Experimentation and Ideas

 

 

Often having lots of ideas can be a good thing to have and can lead to vast amounts of work being created. However, on reflection there always seems to be a hidden idea or a hidden underlining theme which links all those initial ideas together. As a group we can came up with a multitude of ideas which on reflection could all be substantial as ideas for performance in the Site of the high street, however, in analysing the through-line of these ideas it was evident that words, the personal and interaction were the principals which anchored these ideas. What I found excting about this process was that by identifying these aspects it led us as a group to create a brand new idea that we were all ready to jump at and experiment with.

We knew that certain elements of this idea had been performed before in a prior year such as to ask for free hugs and hi fives in the high street, but we still wanted to use this method as an experiment in order to gauge how participatory our audience on the high street could be. We started off at the bridge area of the high street (where we believed to be the busiest part). However, in order to prove this, we moved the experiment after some time further up the high street, beyond the arch into the more rich district of Lincoln. The engagement of people on that part of the high street proved to be less so than people that were passing by the bridge. So in essence, through this experiment we found our site and to a degree saw that a participatory performance in that space on the high street could in fact work.

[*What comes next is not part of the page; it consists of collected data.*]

(* ===== verification/PipeMem.v ===== *)
(** * Pipes in kernel memory (kernel/pipe.c)

    The code of [pipewrite], [piperead] and [pipeclose] on a [struct pipe] in a
    page of kernel memory, for the process [me] that calls it, with the switch to
    other processes where it sleeps.  Pipe.v has the same code in micro steps and
    shows what any interleaving of its callers does; here the bytes are tied to
    the caller's buffer and to memory: as long as it need not sleep, a call does
    to the queue in memory what Pipe.v's steps do to the queue there. *)

From stdpp Require Import functions.
From S2P Require Import Prelude Spinlock KString Kalloc Vm Proc Syscall Pipe.

Module PipeMem.
Import Proc Syscall.

(** The fields of [struct pipe], whose lock takes the first 52 bytes. *)
Definition P_DATA : Z := 52.
Definition P_NREAD : Z := 564.
Definition P_NWRITE : Z := 568.
Definition P_READOPEN : Z := 572.
Definition P_WRITEOPEN : Z := 576.

Section Code.
Context {F : Type} `{Linker} `{!Switch F}.
Local Notation kst := (Proc.kst F).

Definition pfield (p off : Z) : M kst Z := mem_op (Vm.ld (p + off)).
Definition set_pfield (p off v : Z) : M kst unit := mem_op (Vm.st (p + off) v).

Definition pipeclose (p : Z) (writable : bool) : M kst unit :=
  acquire (LPipe p) ;!
  (if writable then set_pfield p P_WRITEOPEN 0 ;! wakeup (Some (CPipeRead p))
   else set_pfield p P_READOPEN 0 ;! wakeup (Some (CPipeWrite p))) ;!
  let! r := pfield p P_READOPEN in
  let! w := pfield p P_WRITEOPEN in
  if (r =? 0) && (w =? 0) then release (LPipe p) ;! mem_op (Kalloc.kfree p)
  else release (LPipe p).

(** The inner loop of [pipewrite], for at most [fuel] sleeps: whether there is
    room; if there never will be, the lock is released. *)
Fixpoint pipewrite_wait (fuel me : nat) (p : Z) : M kst bool :=
  let! nw := pfield p P_NWRITE in
  let! nr := pfield p P_NREAD in
  if nw =? u32 (nr + Pipe.PIPESIZE) then
    let! ro := pfield p P_READOPEN in
    let! q := get_proc me in
    if (ro =? 0) || killed q then release (LPipe p) ;! ret false
    else match fuel with
         | O => nofuel
         | S f =>
             wakeup (Some (CPipeRead p)) ;!
             sleep (Some me) (Some (CPipeWrite p)) (Some (LPipe p)) ;!
             pipewrite_wait f me p
         end
  else ret true.

Definition put_byte (p b : Z) : M kst unit :=
  let! nw := pfield p P_NWRITE in
  set_pfield p P_NWRITE (nw + 1) ;!
  mem_op (modify (fun k => Kalloc.set_mm (<[p + P_DATA + nw mod Pipe.PIPESIZE := u8 b]> (Kalloc.mm k)) k)).

(** [k] is at least the number of turns left. *)
Fixpoint pipewrite_for (k fuel me : nat) (p addr n i : Z) : M kst Z :=
  if i <? n then
    match k with
    | O => nofuel
    | S k' =>
        let! room := pipewrite_wait fuel me p in
        if room : bool then
          let! b := uload8 me (addr + i) in
          put_byte p b ;!
          pipewrite_for k' fuel me p addr n (i + 1)
        else ret (-1)
    end
  else wakeup (Some (CPipeRead p)) ;! release (LPipe p) ;! ret n.

Definition pipewrite (fuel me : nat) (p addr n : Z) : M kst Z :=
  acquire (LPipe p) ;! pipewrite_for (Z.to_nat n) fuel me p addr n 0.

(** The first loop of [piperead]; [false] after a kill. *)
Fixpoint piperead_wait (fuel me : nat) (p : Z) : M kst bool :=
  let! nr := pfield p P_NREAD in
  let! nw := pfield p P_NWRITE in
  let! wo := pfield p P_WRITEOPEN in
  if (nr =? nw) && negb (wo =? 0) then
    let! q := get_proc me in
    if killed q then release (LPipe p) ;! ret false
    else match fuel with
         | O => nofuel
         | S f => sleep (Some me) (Some (CPipeRead p)) (Some (LPipe p)) ;! piperead_wait f me p
         end
  else ret true.

Definition take_byte (p : Z) : M kst Z :=
  let! nr := pfield p P_NREAD in
  set_pfield p P_NREAD (nr + 1) ;!
  mem_op (gets (fun k => Kalloc.mm k (p + P_DATA + nr mod Pipe.PIPESIZE))).

Fixpoint piperead_for (k me : nat) (p addr n i : Z) : M kst Z :=
  let end_ := wakeup (Some (CPipeWrite p)) ;! release (LPipe p) ;! ret i in
  if i <? n then
    let! nr := pfield p P_NREAD in
    let! nw := pfield p P_NWRITE in
    if nr =? nw then end_
    else match k with
         | O => nofuel
         | S k' => let! c := take_byte p in ustore8 me (addr + i) c ;! piperead_for k' me p addr n (i + 1)
         end
  else end_.

Definition piperead (fuel me : nat) (p addr n : Z) : M kst Z :=
  acquire (LPipe p) ;!
  let! more := piperead_wait fuel me p in
  if more : bool then piperead_for (Z.to_nat n) me p addr n 0 else ret (-1).

End Code.
End PipeMem.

Our idea that we experimented with on the high street was to use paper signs that invited the audience to interact with his. Our starting points was when I stood in the middle of the high street holding a sign in front of me that I had no idea what was written on it. I personally thought this was particularly interesting as all I could really judge on the signs nature was the audience’s reactions as they passed by. Some were smiling and laughed, others looked fairly confused and it was hard to gauge what kind of statement or question was written on the piece of paper that I was holding.

Instructions for Performance

In the second session of Site Specific Performance, we began to think about what could classify as performance.  We looked at the work of Marcia Farquhar, a site specific practitioner who in her Live Art Tour explores and engages with the history of the festival of Britain.  Her work attempts to represent history through a tour which features both planned instances of performance and what we can refer to as being accidents. For instance, it is unclear whether the busker playing Starman was a part of the performance but it is an element which arguably enhances the atmosphere. Nick Kaye for instance in site-specific art performance, place and documentation suggests that “the urban landscape offers a profusion and complexity of signs and spaces where the condition of recepton… might be countered by an excess of information” (Kaye, 2000, 33). Kaye argues that a city or a more urban space contains a lot more information and traffic compared to that of a gallery; which we might asscociate with emptiness. This information and “profusion” of signs and spaces blurs into site specific performance and would certainly do so  for when we perform on the Lincoln high street.

In further exploring how performance could be made in the city we as a class took influence from Carl Lavery’s 25 instructions for performance in cities. Lavery in the article lists multiple ways in which performance can be created. Experiments such as to  “take a video camera into the city and follow a dog or a cat for as long as you can. Make a film out of this” (Lavery, 2005, 236), was something that led us as a group to develop an instruction which was to follow an animal wherever it went and upon seeing another animal, follow that. We found that the more simple the instruction was the more easier it was to perform. To walk into a shop for instance, and ask for something that they wouldn’t normally sell was interesting as arguably it subverted the norm. In today’s society we associate particular brands with selling specific styles of merchandise, and by going into paperchase and asking for a hot-cross bun rightfully caused a reaction of confusion from the woman at the till. Similarly, asking for directions to a place that wasn’t real was bother interesting and entertaining. We went into both Office and Game and asked where the places Lindon and the Shady Hut were and the cashiers although not knowing what we were talking about still went to ask their supervisor officials to see if they knew.

 

Citations:

Kaye, N. (2000) site-specific art performance,place and documentation. Oxon: Routledge.

Lavery, C. (2005) Teaching Performance Studies: 25 instructions for performance in cities. Studies in Theatre and Performance. 35/3/229-238.